Task instructions
All lines from the entries below that contain the string "reply" should be copied out.

Exercise input

Lemma regime_inv (sys : system VariantB.handler) :
  sys_phase sys = Mounted ∨ sys_phase sys = Destroyed → regime sys → inv sys.
Proof. unfold inv. intros [-> | ->]; auto. Qed.

Lemma inv_regime (sys : system VariantB.handler) :
  sys_phase sys = Mounted ∨ sys_phase sys = Destroyed → inv sys → regime sys.
Proof. unfold inv. intros [-> | ->]; auto. Qed.

Lemma step_inv ev sys sys' :
  inv sys → step VariantB.AttendanceDashboard ev sys = Some sys' → inv sys'.
Proof.
  intros Hinv Hstep. destruct sys as [w fl ph n].
  destruct ev as [| |i r|i|h| |d]; unfold step in Hstep;
    cbn [sys_phase sys_world inflight delivered] in Hstep.
  - (* the framework starts the component *)
    destruct ph; try discriminate Hstep. apply (inj Some) in Hstep; subst sys'.
    destruct Hinv as (Hfl & Hn & Hiv & Hl & Hr).
    cbn [sys_world inflight delivered sys_phase] in *. subst fl n.
    destruct (initial_load_settles w) as (w1 & c & k & E & Hiv1 & Hf & Hs).
    unfold start, enter. cbn [sys_world]. rewrite E. unfold inv. cbn.
    rewrite Hiv1, !Hf. repeat split; auto.
    left. repeat split; auto. eexists. split; [reflexivity | exact Hs].
  - (* the component is mounted *)
    destruct ph; try discriminate Hstep. destruct fl; [|discriminate Hstep].
    apply (inj Some) in Hstep; subst sys'.
    destruct Hinv as (Hiv & Hr & [(_ & _ & p & Hp & _) | (Hn & Hl & _)]);
      [discriminate Hp|]. cbn [sys_world inflight delivered sys_phase] in *.
    destruct (mounted_hook w) as (w1 & E & Hiv1 & Hf).
    unfold start, enter. cbn [sys_world]. rewrite E. unfold inv, regime. cbn.
    rewrite Hiv1, Hiv, !Hf. repeat split; auto.
    rewrite Hr. discriminate.
  - (* a reply is delivered *)
    destruct (fl !! i) as [p|] eqn:Hp; [|discriminate Hstep].
    apply (inj Some) in Hstep; subst sys'.
    destruct ph; unfold inv in Hinv; cbn [sys_world inflight delivered sys_phase] in Hinv.
    + destruct Hinv as (-> & _). discriminate Hp.
    + destruct Hinv as (Hiv & Hr & [(Hn & Hl & p0 & -> & Hs) | (_ & _ & ->)]);
        [|discriminate Hp].
      destruct i; [|discriminate Hp]. apply (inj Some) in Hp; subst p0.
      destruct Hs as [_ Hs]. destruct (Hs r w) as (w2 & E & Hl2 & Hr2 & Hiv2).
      rewrite E. unfold inv. cbn. rewrite Hiv2, Hr2.
      repeat split; auto. right. repeat split; auto. lia.
    + destruct Hinv as (Hn & Hl & Hiv & Hall & Hex).
      apply regime_inv; [rewrite settle_phase; auto|].
      apply settle_regime; cbn [sys_world inflight delivered sys_phase] in *;
        [ lia | assumption | assumption | by apply Forall_delete | | ].
      * intros Ho Hr. apply (Exists_delete_other _ _ _ _ Hp); [|auto].
        unfold refresh_pending. rewrite Ho. discriminate.
      * exact (proj1 (Forall_lookup _ _) Hall _ _ Hp r w).
    + destruct Hinv as (Hn & Hl & Hiv & Hall & Hex).
      apply regime_inv; [rewrite settle_phase; auto|].
      apply settle_regime; cbn [sys_world inflight delivered sys_phase] in *;
        [ lia | assumption | assumption | by apply Forall_delete | | ].
      * intros Ho Hr. apply (Exists_delete_other _ _ _ _ Hp); [|auto].
        unfold refresh_pending. rewrite Ho. discriminate.
      * exact (proj1 (Forall_lookup _ _) Hall _ _ Hp r w).
  - (* an interval fires *)
    destruct (intervals w !! i) as [[[id cb] ms]|] eqn:Hi; [|discriminate Hstep].
    apply (inj Some) in Hstep; subst sys'.
    assert (Hph : ph = Mounted ∨ ph = Destroyed).
    { destruct ph; unfold inv in Hinv; cbn [sys_world inflight delivered sys_phase] in Hinv;
        auto.
      - destruct Hinv as (_ & _ & Hiv & _). rewrite Hiv in Hi. discriminate Hi.
      - destruct Hinv as (Hiv & _). rewrite Hiv in Hi. discriminate Hi. }
    apply inv_regime in Hinv; [|exact Hph].
    destruct Hinv as (Hn & Hl & Hiv & Hall & Hex).
    apply regime_inv; [unfold start; rewrite settle_phase; exact Hph|].
    apply settle_regime; cbn [sys_world inflight delivered sys_phase] in *;
      [ assumption | assumption | assumption | assumption | auto | apply handle_ok ].
  - (* the user triggers a handler *)
    destruct ph; try discriminate Hstep. apply (inj Some) in Hstep; subst sys'.
    destruct Hinv as (Hn & Hl & Hiv & Hall & Hex).
    apply regime_inv; [unfold start; rewrite settle_phase; auto|].
    apply settle_regime; cbn [sys_world inflight delivered sys_phase] in *;
      [ assumption | assumption | assumption | assumption | auto | apply handle_ok ].
  - (* the component leaves the page *)
    destruct ph; try discriminate Hstep. apply (inj Some) in Hstep; subst sys'.
    exact Hinv.
  - (* time passes *)
    apply (inj Some) in Hstep; subst sys'. destruct ph; exact Hinv.
Qed.

Lemma run_inv evs : ∀ sys sys',
  inv sys → run VariantB.AttendanceDashboard evs sys = Some sys' → inv sys'.
Proof.
  induction evs as [|ev evs IH]; intros sys sys' Hinv Hrun; cbn in Hrun.
  - by apply (inj Some) in Hrun; subst.
  - destruct (step VariantB.AttendanceDashboard ev sys) as [sys1|] eqn:Hstep; [|discriminate Hrun].
    eapply IH; [|exact Hrun]. eapply step_inv; eassumption.
Qed.

Lemma reachable_inv sys : reachable VariantB.AttendanceDashboard sys → inv sys.
Proof. intros (d & evs & Hrun). eapply run_inv; [apply boot_inv | exact Hrun]. Qed.

Lemma guarantee_weaken {H A : Type} (S1 S2 : world H → world H → Prop)
    (F1 F2 : world H → Prop) (w : world H) (m : susp H A) :
  (∀ a b, S1 a b → S2 a b) → (∀ a, F1 a → F2 a) →
  guarantee S1 F1 w m → guarantee S2 F2 w m.
Proof.
  intros HS HF Hg. induction Hg as [w0 w r Hs Hf | w0 w c k Hs Hk IH].
  - apply guarantee_done; auto.
  - apply guarantee_await; auto.
Qed.

Lemma step_delivered {H : Type} (comp : component H) ev (sys sys' : system H) :
  step comp ev sys = Some sys' → (delivered sys <= delivered sys')%nat.
Proof.
  assert (Hsettle : ∀ o m (s : system H), delivered (settle o m s) = delivered s).
  { intros o m s. destruct m as [w []|]; reflexivity. }
  destruct ev; unfold step, start;
    repeat match goal with
           | |- context [match ?x with _ => _ end] => destruct x
           end;
    intros Hs; try discriminate Hs; apply (inj Some) in Hs; subst sys';
    rewrite ?Hsettle; cbn; lia.
Qed.

Lemma run_delivered {H : Type} (comp : component H) evs : ∀ sys sys' : system H,
  run comp evs sys = Some sys' → (delivered sys <= delivered sys')%nat.
Proof.
  induction evs as [|ev evs IH]; intros sys sys' Hrun; cbn in Hrun.
  - apply (inj Some) in Hrun. subst. lia.
  - destruct (step comp ev sys) as [sys1|] eqn:Hstep; [|discriminate Hrun].
    apply step_delivered in Hstep. apply IH in Hrun. lia.
Qed.

Lemma inv_loading sys :
  inv sys →
  field "loading" (sys_world sys) = Bool (delivered sys =? 0)%nat ∧
  (delivered sys = 0%nat → sys_phase sys = Created ∨ sys_phase sys = Starting).
Proof.
  unfold inv, regime. destruct (sys_phase sys).
  - intros (_ & -> & _ & -> & _). auto.
  - intros (_ & _ & [(-> & -> & _) | (Hn & -> & _)]); [auto|].
    destruct (delivered sys); [lia|]. split; [reflexivity | discriminate].
  - intros (Hn & -> & _). destruct (delivered sys); [lia|].
    split; [reflexivity | discriminate].
  - intros (Hn & -> & _). destruct (delivered sys); [lia|].
    split; [reflexivity | discriminate].
Qed.

Lemma refreshData_clears (server : world VariantB.handler → rpc → reply) w :
  field "refreshing" (complete server (VariantB.refreshData w)).1 = Bool false.
Proof.
  unfold VariantB.refreshData, VariantB.loadDashboardData, VariantB.loadMonthlySummary.
  repeat async_step; tab_of w; destruct (strict_eq_str _ _);
    repeat async_step; cbn [fst]; world_simpl; reflexivity.
Qed.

Completed exercise
  - (* a reply is delivered *)
Lemma refreshData_clears (server : world VariantB.handler → rpc → reply) w :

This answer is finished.